Abstract

A 62-year-old female complained of exertional dyspnoea associated with occasional wheeze over the past 10 years. She could not identify any trigger factors such as exposure to cold air, exercise or respiratory tract infections. She was treated empirically for bronchial asthma by her family physician with inhaled Salbutamol and inhaled Fluticasone without much relief in symptoms. She also recently complained of mild dysphagia on swallowing large boluses of food. There was no associated chest pain, weight loss or dyspepsia. The patient worked as a seamstress and was a non-smoker. Physical exam was remarkable for expiratory wheeze, which was monophonic. Her voice was normal and there was no associated cervical adenopathy or goitre on neck examination.
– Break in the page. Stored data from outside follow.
(** ** Claiming *)
Definition mine (c : CommandClaim) : Prop := c.(cc_command) = order_id o ∧ c.(cc_actor) = actor.(actor_id).
Definition claim_true (a : CommandClaimResult) (p : plane) : Prop :=
  match a.(claim_outcome) with
  | Claimed => ∃ c r, a.(claimed) = Some c ∧ mine c ∧ holds c p r
  | Replayed => ∃ r, a.(claim_record) = Some r ∧ Dict.get (order_id o) p.(pl_ledger).(commands) = Some r ∧
      terminal r = true ∧ r.(cmd_actor).(actor_id) = actor.(actor_id) ∧ r.(cmd_key) = key ∧
      row_at repr o (_claim_for_record r) p r
  | Conflict | InProgress => True
  end.
Lemma same_order r p : plane_good repr p → Dict.get (order_id o) p.(pl_ledger).(commands) = Some r →
  names_another_request actor (order_operation o) key (command_request_hash (order_request o)) (order_request o) r = false →
  r.(cmd_actor).(actor_id) = actor.(actor_id) ∧ r.(cmd_key) = key ∧ r.(cmd_operation) = order_operation o ∧
  r.(cmd_request) = order_request o.
Proof.
  intros Hp Hr Hn. unfold names_another_request in Hn. rewrite negb_false_iff, !andb_true_iff, !bool_decide_eq_true in Hn.
  destruct Hn as [[[[Ha Ho] Hk] _] Hq]. split_and!; [done|done|done|].
  destruct (pg_rows _ _ Hp _ _ Hr) as (o' & Ho' & Hq' & _); [rewrite Ho; apply order_operation_elem|].
  rewrite Hq' in Hq |- *. f_equal. apply order_request_inj; [congruence|done].
Qed.
Lemma claim_spec p : plane_good repr p → is_ok (validate_idempotency_key key) = true →
  doing (on_ledger env dies now (claim_command actor (order_operation o) key
           (command_request_hash (order_request o)) (order_request o) owner_id ttl)) claim_true p.
Proof.
  intros Hp Hkey. apply (ledger_call env dies now owner_id others); try world; [done|]. intros k p1 Hl1 n.
  pose proof (lw_good _ _ _ _ _ _ Hl1) as Hg1. pose proof (proj1 (pg_ledger _ _ Hg1)) as Hlok. right.
  rewrite (claim_eq p1.(pl_ledger) Hlok). destruct (validate_idempotency_key key) as [key0|] eqn:Ek; [|done].
  rewrite decide_False by (intros Hn; by apply Hn). unfold claim_answer. fold (order_id o).
  assert (mkPlane (pl_registry p1) (pl_ledger p1) = p1) as Hsame by (by destruct p1).
  destruct (Dict.get (order_id o) _) as [r|] eqn:Er.
  2: { do 2 eexists. split; [done|]. set (r := fresh_command _ _ _ _ _ _ _ _).
    assert (writes repr others p1 (mkPlane (pl_registry p1) (set_command r (pl_ledger p1)))) as Hm.
    { apply ledger_write; [done| | |intros r0 H0; change (cmd_id r) with (order_id o) in H0; congruence].
      - apply lstep_claim; [exact Er| |done..]. apply fresh_row; [by rewrite Ek|done].
      - intros _. exists o. by split_and!. }
    split; [exact Hm|]. exists (fresh_claim actor (order_operation o) key owner_id ttl n 1), r.
    split; [done|]. split; [done|]. split; [|done..|].
    - apply row_at_good; [apply Hm| |done..]. cbn [pl_ledger]. by rewrite get_set_command, decide_True.
    - intros _. by apply claim_owns_inv. }
  destruct (get_row _ _ _ Hlok Er) as [Hid Hrow].
  destruct (names_another_request _ _ _ _ _ r) eqn:En.
  { do 2 eexists. split; [done|]. rewrite Hsame. split; [by apply (writes_refl owner_id others repr shield)|done]. }
  destruct (same_order r p1 Hg1 Er En) as (Ha & Hk & Ho & Hq).
  destruct (terminal r) eqn:Et.
  { do 2 eexists. split; [done|]. rewrite Hsame. split; [by apply (writes_refl owner_id others repr shield)|]. exists r. split_and!; [done..|].
    apply row_at_good; [done| |done..]. cbn. by rewrite Hid. }
  destruct (lease_live n r) eqn:El.
  { do 2 eexists. split; [done|]. rewrite Hsame. split; [by apply (writes_refl owner_id others repr shield)|]. done. }
  do 2 eexists. split; [done|]. set (r' := reclaimed _ _ _ _).
  assert (writes repr others p1 (mkPlane (pl_registry p1) (set_command r' (pl_ledger p1)))) as Hm.
  { apply ledger_write; [done| | |intros r0 H0; change (cmd_id r') with (cmd_id r) in H0; rewrite Hid, Er in H0; injection H0 as <-;
      split; [done|left; cbn; lia]].
    - apply lstep_reclaim; [by rewrite Hid|done..].
    - exact (pg_rows _ _ Hg1 _ _ Er). }
  split; [exact Hm|]. exists (fresh_claim actor (order_operation o) key owner_id ttl n (S (cmd_epoch r))), r'.
  split; [done|]. split; [done|]. split; [|done..|].
  - apply row_at_good; [apply Hm| |done..]. cbn [pl_ledger]. rewrite get_set_command, decide_True; [done|].
    change (cmd_id r') with (cmd_id r). by rewrite Hid.
  - intros _. apply claim_owns_inv. by split_and!.
Qed.
(** A recorded answer stays recorded, whatever happens to the plane. *)
Lemma recorded_moves a p p' : moves_on repr p p' → recorded o a p → recorded o a p'.
Proof.
  intros Hm (r & plan & stored & Hr & Ha & Hk & Hord & Hplan & Hat & Hst & Hs).
  destruct Hm as [Hg [Hs1 Hs2]]. destruct (lsteps_le _ _ Hs2) as [Hle _]. destruct (Hle _ _ Hr) as (r' & Hr' & He).
  assert (terminal r = true) as Ht.
  { unfold terminal. rewrite (answer_true_state _ _ _ _ _ Hat). by destruct a. }
  pose proof (ev_terminal _ _ He Ht) as ->. exists r, plan, stored. split_and!; try done.
  - destruct Hord as (Ho & Hq & _).
    destruct (pg_rows _ _ Hg _ _ Hr') as (o' & Ho' & Hq' & H); [rewrite Ho; apply order_operation_elem|].
    assert (o = o') as <-; [|by split_and!]. apply order_request_inj; [congruence|]. rewrite <-Hq, Hq'. apply same_json_refl.
  - destruct a as [m|x]; destruct Hat as [Hst' Hat]; (split; [done|]); [by eapply moved_true_le|done].
Qed.
Lemma doing_ret' {A} (a : A) P p : plane_good repr p → P a p → doing (eret a) P p.
Proof. by apply (doing_ret owner_id others repr shield mortal o). Qed.
(** A claim that is not granted leaves the ledger as it was. *)
Lemma claim_refused k l a l' : ledger_ok l →
  claim_command actor (order_operation o) key (command_request_hash (order_request o)) (order_request o) owner_id ttl k l
  = (Ok a, l') →
  match a.(claim_outcome) with
  | Conflict => l' = l ∧ ∃ r, Dict.get (order_id o) l.(commands) = Some r ∧
      names_another_request actor (order_operation o) key (command_request_hash (order_request o)) (order_request o) r = true
  | InProgress => l' = l ∧ ∃ r, Dict.get (order_id o) l.(commands) = Some r ∧ terminal r = false ∧ lease_live k r = true
  | _ => True
  end.
Proof.
  intros Hl E. rewrite (claim_eq l Hl) in E. destruct (validate_idempotency_key key); [|done].
  rewrite decide_False in E by (intros Hn; by apply Hn). revert E. unfold claim_answer. fold (order_id o).
  destruct (Dict.get _ _) as [r|]; [|by intros [= <- <-]].
  destruct (names_another_request _ _ _ _ _ r) eqn:En; [intros [= <- <-]; split; [done|by exists r]|].
  destruct (terminal r) eqn:Et; [by intros [= <- <-]|].
  destruct (lease_live k r) eqn:El; [intros [= <- <-]; split; [done|by exists r]|by intros [= <- <-]].
Qed.
(** What a command starts from: its claim, or the answer. *)
Definition begun_as (p : plane) (n : nat) (b : begun) (w : world) : Prop :=
  match b with Begun c => mine c ∧ ∃ r, holds c w.(the_plane) r | Answered a => answered o p n a w end.
Definition ends {A} (m : C A) (P : plane → nat → A → world → Prop) (p : plane) : Prop :=
  ∀ n, let '(r, w) := m (mkWorld p n) in
    writes repr others p w.(the_plane) ∧
    match r with Ok a => P p n a w | Raise e => failing e w.(the_plane) end.
Lemma begin_ends p : plane_good repr p →
  ends (_begin_command env dies now stamp owner_id ttl repr actor (order_scope o) (order_operation o) key (order_request o))
    begun_as p.
Proof.
  intros Hp n. unfold _begin_command, scope_refusal.
  assert (writes repr others p p) as Hstill by (by apply (writes_refl owner_id others repr shield)).
  destruct (allows actor (order_scope o)) eqn:Ea.
  2: { split; [exact Hstill|]. left. eexists. split; [done|]. by apply away_scope. }
  destruct (validate_idempotency_key key) as [k|why] eqn:Ek.
  2: { split; [exact Hstill|]. left. eexists. split; [done|]. by eapply away_key. }
  assert (k = key) as -> by (unfold validate_idempotency_key in Ek; repeat case_match; congruence).
  pose proof (claim_spec p Hp ltac:(by rewrite Ek) n) as H.
  assert (∀ a w, on_ledger env dies now (claim_command actor (order_operation o) key
      (command_request_hash (order_request o)) (order_request o) owner_id ttl) (mkWorld p n) = (Ok a, w) →
    ∃ l', w = mkWorld (mkPlane (env n p).(pl_registry) l') (S n) ∧
      claim_command actor (order_operation o) key (command_request_hash (order_request o)) (order_request o) owner_id ttl
        (now n) (env n p).(pl_ledger) = (Ok a, l')) as Hcall.
  { intros a w E. unfold on_ledger, step in E. cbn [step_no the_plane] in E. destruct (dies n); [done|].
    destruct (claim_command _ _ _ _ _ _ _ _ _) as [[a'|e] l']; [|done]. injection E as -> <-. by exists l'. }
  unfold ebind at 1. destruct (on_ledger _ _ _ _ _) as [[a|e] [p1 n1]]; [|done].
  destruct H as [Hw Ha]. cbn [the_plane] in Hw, Ha. 
  destruct (Hcall a _ eq_refl) as (l' & [= Ep1 En1] & Hcl).
  apply claim_refused in Hcl; [|apply (pg_ledger _ _ (lw_good _ _ _ _ _ _ (env_lawful n p Hp)))].
  pose proof Hw as [[Hg1 _] _]. unfold post, claim_true in Ha. destruct (claim_outcome a).
  - destruct Ha as (c & r & -> & Hc & Hh). split; [done|]. split; [done|by exists r].
  - destruct Ha as (r & -> & Hr & Ht & Hact & Hk & Hrow).
    destruct (get_row _ _ _ (proj1 (pg_ledger _ _ Hg1)) Hr) as [Hid Hok].
    destruct (terminal_row r Hok Ht) as ([stored Hst] & [raw Hraw] & _). rewrite Hst.
    pose proof (ra_order _ _ _ _ _ Hrow) as Hord. destruct Hord as (_ & _ & H).
    destruct (H raw Hraw) as (plan & Hl & Htrue & Hans). destruct (Hans stored Hst) as (b & Hb & Hbt).
    rewrite (decode_typed env dies stamp stored response_types b Hb). change (ebind (eret b) ?f) with (f b). cbv beta.
    assert (quiet (_validate_terminal_response env dies now stamp repr r b) (λ _ _, True) p1) as Hreplay.
    { eapply replay_spec with (rely := lawful); try world; [done|done|by exists raw|done]. }
    specialize (Hreplay n1). unfold ebind. destruct (_validate_terminal_response _ _ _ _ _ _ _ _) as [[u|e] w2];
      destruct Hreplay as [Hl2 He]; (split; [etrans; [exact Hw|by eapply lawful_writes]|]); [|exact He].
    right. exists b. split; [|by right].
    eapply recorded_moves; [by eapply lawful_moves|]. exists r, plan, stored.
    split_and!; [done|done|done|apply Hrow|by exists raw|done|done|exact (proj2 (decode_inv _ _ _ Hb))].
  - destruct Hcl as (-> & r & Hr & Ht & Hk). subst p1 n1. split; [done|].
    left. eexists. split; [done|]. destruct (env n p) eqn:Ep. cbn in *. rewrite <-Ep. eapply away_busy; rewrite ?Ep; done.
  - destruct Hcl as (-> & r & Hr & Hn). subst p1 n1. split; [done|].
    left. eexists. split; [done|]. destruct (env n p) eqn:Ep. cbn in *. rewrite <-Ep. eapply away_conflict; rewrite ?Ep; done.
Qed.
(** ** What a preflight does to its state *)
Record grew (s s' : preflight_state) : Prop := {
  grew_faults : s.(pf_faults) `prefix_of` s'.(pf_faults);
  grew_count : s.(node_count) ≤ s'.(node_count);
}.
#[export] Instance grew_preorder : PreOrder grew.
Proof. split; [by intros s|]. intros a b c [] []. split; [by etrans|lia]. Qed.
(** A computation that ends having told nothing. *)
Definition quiet {A} (m : PF A) (s : preflight_state) (a : A) (s' : preflight_state) : Prop :=
  m s = (Ok a, s') ∧ s'.(pf_faults) = s.(pf_faults).
Lemma grew_antisym s s1 s' : grew s s1 → grew s1 s' → s'.(pf_faults) = s.(pf_faults) → s1.(pf_faults) = s.(pf_faults).
Proof.
  intros [[k1 H1] _] [[k2 H2] _] H. rewrite H2, H1, <-app_assoc in H.
  apply (f_equal length) in H. rewrite !length_app in H. destruct k1; [|simpl in H; lia]. by rewrite H1, app_nil_r.
Qed.
Lemma untold_bind {A B} (m : PF A) (f : A → PF B) s b s' : keeps grew m → (∀ a, keeps grew (f a)) →
  quiet (ebind m f) s b s' → ∃ a s1, quiet m s a s1 ∧ quiet (f a) s1 b s'.
Proof.
  intros Hm Hf [(a & s1 & H1 & H2)%ebind_ok H]. pose proof (Hm s) as Hg. pose proof (Hf a s1) as Hg'.
  rewrite H1 in Hg. rewrite H2 in Hg'. assert (s1.(pf_faults) = s.(pf_faults)) as E by by eapply grew_antisym.
  exists a, s1. split; split; congruence.
Qed.
Lemma untold_eret {A} (a : A) s b s' : quiet (eret a) s b s' → a = b ∧ s' = s.
Proof. intros [[= -> ->] _]. done. Qed.
Lemma untold_tell f s u s' : ¬ quiet (tell f) s u s'.
Proof.
  intros [H1 H]. injection H1 as _ <-. cbn [pf_faults] in H.
  apply (f_equal length) in H. rewrite length_app in H. simpl in H. lia.
Qed.
Lemma untold_eiter {A} (f : A → PF unit) (Q : A → Prop) l s u s' : (∀ x, keeps grew (f x)) →
  (∀ x s u s', quiet (f x) s u s' → s' = s ∧ Q x) → quiet (eiter f l) s u s' → s' = s ∧ Forall Q l.
Proof.
  intros Hk Hf. revert s. induction l as [|x l IH]; intros s H; cbn [eiter] in H.
  - by apply untold_eret in H as [_ ->].
  - apply untold_bind in H as (v & s1 & H1 & H2); [|done|intros _; apply keeps_eiter; [apply _|done]].
    apply Hf in H1 as [-> Hx]. apply IH in H2 as [-> Hl]. by split; [|constructor].
Qed.
Lemma eiter_pass {A} (f : A → PF unit) l s : (∀ x, x ∈ l → f x s = (Ok tt, s)) → eiter f l s = (Ok tt, s).
Proof.
  induction l as [|x l IH]; intros H; [done|]. cbn [eiter]. rewrite (ebind_eq _ _ _ tt s) by (apply H; left).
  apply IH. intros y Hy. apply H. by right.
Qed.
Lemma keeps_tell f : keeps grew (tell f).
Proof. intros s. split; cbn; [by apply prefix_app_r|lia]. Qed.
Lemma keeps_count : keeps grew count_node.
Proof. intros s. split; cbn; [done|lia]. Qed.
#[export] Hint Resolve keeps_tell keeps_count : keeps.
(** * FlowBuilder: the graph-editing core of the chatbot flow builder

    A shallow embedding of [FlowBuilder.jsx]: the connection handler, the
    undo/redo history, node removal, the text-change handler and the save-time
    validation, together with the properties the specification states about
    them.

    Conventions of the embedding.
    - React state ([nodes], [edges], [selectedNode]) and the three refs
      ([historyRef], [historyIndexRef], [isUndoRedoAction]) are the fields of
      one record, threaded explicitly through every handler.
    - [toast.warn] / [toast.error] / [toast.success] append to a log.
    - The two ref-held indices only ever hold results of [length - 1] of a
      non-empty array, or such a value plus or minus one under a guard, so
      they are natural numbers; [index <= 0] and [index >= length - 1] are
      kept as written.
    - An array read out of range gives [undefined] in JavaScript and reading a
      property of it raises; handlers that index the history therefore return
      an [option], [None] standing for the raised [TypeError]. *)

From stdpp Require Import base numbers strings pretty list gmap.

(** ** Data model *)

Module XYPosition.
(** Canvas coordinates; no handler of the core reads them. *)
Record t := mk { x : Z; y : Z }.
End XYPosition.

Module NodeData.
Record t := mk { label : string }.
End NodeData.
A fl ow-volume loop showed variable intrathoracic upper airway obstruction (Fig. 1A). Spirometry was normal. The chest radiograph is as shown in Figure 1B. What is the diagnosis causing her symptoms? A. Intrathoracic goitre B. Paratracheal lymadenopathy C. Aortic aneurysm D. Vascular ring E. Teratoma The computed tomography scan of the chest (Fig. 2) confi rmed a right-sided aorta associated with a diverticulum of Kommerell, an aberrant left subclavian artery and the left carotid artery forming a vascular ring. Bronchoscopy showed a mild stricture of the mid-trachea due to extrinsic compression. Therefore this patient has congenital vascular ring anomaly causing narrowing and displacement of the trachea and esophagus resulting in dyspnoea and dysphagia lusoria.